Every educational technology conference that I have ever been to has an exhibit hall. We often see the same vendors at several conferences. Sometimes we have the privilege of seeing something new, and the AETC conference was where we stumbled upon Birdbrain Technologies and repurposed Pop Tart boxes.
I know, you are probably wondering how Pop Tarts and robots go together. Give me a minute. We stopped when we saw the boxes moving. Upon further investigation, we learned that the boxes (as well as other repurposed things such as toilet paper rolls) were attached to various servos and motors to make them move.
My first thought was, “Eh, neat.” Then I wandered the hall with the box robots fermenting in the brain. I then made my way back to the booth and took a closer look. It turned out that there was much more to making these robots go than meets the eye.
We talked with the vendor at the booth, and decided we had to give one of these kits a try. We got in touch with Birdbrain Technologies, and we were offered a loaner kit to try out. This review is based on our experiences using this kit.
The kit arrived in the summer, and with no classroom full of kids around to play with it, I resisted the urge to plow into it. I had already made the decision that I wanted students to attempt to use this kit from start to finish, with me acting as a guide. I wanted to see if they were able to figure it out and make it go with minimal intervention on my part.
On our second coding club meeting of the year, we broke out the kit. I played a couple of the videos to introduce the kit to them, handed it over, and told them to go forth and create. I had several boxes of various sizes saved up, as well as other materials such as duct tape, hot glue, etc.
The kids decided to make a robot that has a basic “how-to” on the Birdbrain website. You can see that HERE.
They got started and constructed most of the parts. I did what little cutting I did not feel comfortable having them do, but other than that, they did the work. They learned how to connect sensors, servos, and motors to the board and made the connections. Again, I watched them, answering direct questions when asked, but encouraging them to troubleshoot as a group and figure things out.
At the second coding club meeting, the crew had enough of the robot constructed they wanted to run a test or two and make sure they were on target. I figured this to be a good idea and let it fly. They used the web interface to program their robot, and found out that absolutely nothing worked…. at all… zip.

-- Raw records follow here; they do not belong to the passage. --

(** The forced users of a detail, and the detail after the overrides, by lists. *)
Lemma apply_overrides_lists os resp :
  let u := dr_Users resp in let u' := dr_Users (apply_overrides os resp) in let F := forced u os in
  check_ids (li_OnTime u') = check_ids (li_OnTime u) ∪ F
  /\ li_Late u' = filterAttendanceChecks (li_Late u) F
  /\ li_NotArrived u' = filterAttendanceBasics (li_NotArrived u) F
  /\ li_ShouldAttend u' = li_ShouldAttend u /\ li_Leave u' = li_Leave u
  /\ li_RestDay u' = li_RestDay u /\ li_HasCourse u' = li_HasCourse u.
Proof.
  intros u u' F. pose proof (overrides_overridden u os) as [Hi Ho Hl Ha Hp].
  subst u'. unfold apply_overrides. fold u. unfold override_step, override_start in *.
  destruct (os_applied _) eqn:E.
  - cbn -[check_ids]. by rewrite Ho, Hl, Ha.
  - symmetry in Hp. apply bool_decide_eq_false in Hp.
    assert (F = ∅) as ->; [|by split_and!; try done; set_solver].
    unfold F. destruct (decide (forced u os = ∅)); [done|]. by destruct Hp.
Qed.

Lemma apply_overrides_accounted active os resp :
  accounted active resp -> accounted active (apply_overrides os resp).
Proof.
  intros H. pose proof (apply_overrides_lists os resp) as (E1 & E2 & E3 & E4 & E5 & E6 & E7).
  set (u' := dr_Users (apply_overrides os resp)) in *. set (F := forced (dr_Users resp) os) in *.
  destruct H as [H1 H2 H3 H4 H5 H6 H7].
  assert (HF : F ⊆ basic_ids (li_ShouldAttend (dr_Users resp)) /\ F ## leave_ids (li_Leave (dr_Users resp))).
  { assert (Hf : forall k, k ∈ F -> k ∈ override_allowed (dr_Users resp) /\ k ∉ override_excluded (dr_Users resp)).
    { intros k Hk. unfold F, forced in Hk. apply elem_ids in Hk as (o & Ho & <-).
      apply list_elem_of_filter in Ho as [(_ & Ha & Hn) _]. done. }
    unfold override_allowed, override_excluded in Hf. rewrite !list_to_set_app_L in Hf.
    unfold leave_ids, check_ids, basic_ids, attendanceLeaveIDBoolSet in *.
    split; intros k Hk; specialize (Hf k Hk); [rewrite H4|]; set_solver. }
  destruct HF as [HF1 HF2].
  assert (Hl : check_ids (li_Late u') = check_ids (li_Late (dr_Users resp)) ∖ F) by (rewrite E2; apply filter_checks_ids).
  assert (Ha : basic_ids (li_NotArrived u') = basic_ids (li_NotArrived (dr_Users resp)) ∖ F)
    by (rewrite E3; apply filter_out_ids).
  split; fold u'; rewrite ?E4, ?E5, ?E6, ?E7, ?E1, ?Hl, ?Ha; try done.
  - rewrite H4 in *. clear -HF1. apply set_eq. intros k. specialize (HF1 k).
    rewrite !elem_of_union in *. rewrite !elem_of_difference. destruct (decide (k ∈ F)); tauto.
  - intros k Hk. specialize (H5 k Hk). specialize (HF2 k). rewrite !elem_of_union, elem_of_difference in *. tauto.
  - intros k. rewrite elem_of_difference. intros [Hk Hn]. specialize (H6 k Hk).
    rewrite !elem_of_union, elem_of_difference in *. tauto.
  - unfold u', apply_overrides in *. destruct (os_applied _) eqn:E; [|done]. cbn. rewrite H7. done.
Qed.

Initially, they were disheartened, then the problem solving kicked in. They decided that they should double check to be sure the connections to the board were solid. When they began the building of the robot, they divided the work, so they wanted to check behind each other to ensure it was correct. After several minutes of checking, they found that the servos were not connected to the right spots. They also discovered that they were using the wrong Snap tile to make the LEDs light up. They quickly decided they let their excitement get to them and the group got sloppy.
They fixed their issues, and were quickly rewarded with moving servos and LEDs that actually lit up. Smiles were abundant.
Now, the question remains… is the Hummingbird Robotics Kit worth the investment? I spent some time reflecting on the various steps our kids went through to make the robot work.
- They had to actually construct the body using repurposed materials
- They had to learn how to connect the leads to the board
- They learned to trouble shoot and problem solve when multiple things don’t work.
- They had to plan where and how to mount components.
- They had to learn to program the robot to perform the task they desired.
Overall, I would say that is an impressive list.
We found the components of the kit to be versatile and tough. If they don’t break in the hands of 11-13 year olds, they are probably good to go for your kids. The connections to the mother board were a bit complicated for the kids to figure out, but once they had it, it was a simple process.
The kit includes enough parts to make several varieties of robots, so your imagination is the limit.
So, is it worth the investment? Absolutely. In fact, it is such a great kit I wrote a grant to obtain a small classroom kit. At $850, it is not cheap, but it is absolutely worth every penny. We made our robot using a single robot kit. The small classroom kit will allow us to create multiple robots at one time. I was informed two days ago that our grant, through our school district’s endowment fund, was granted. We can’t wait to get out full kit soon, as I am scheduled to send back the trial kit in the very near future.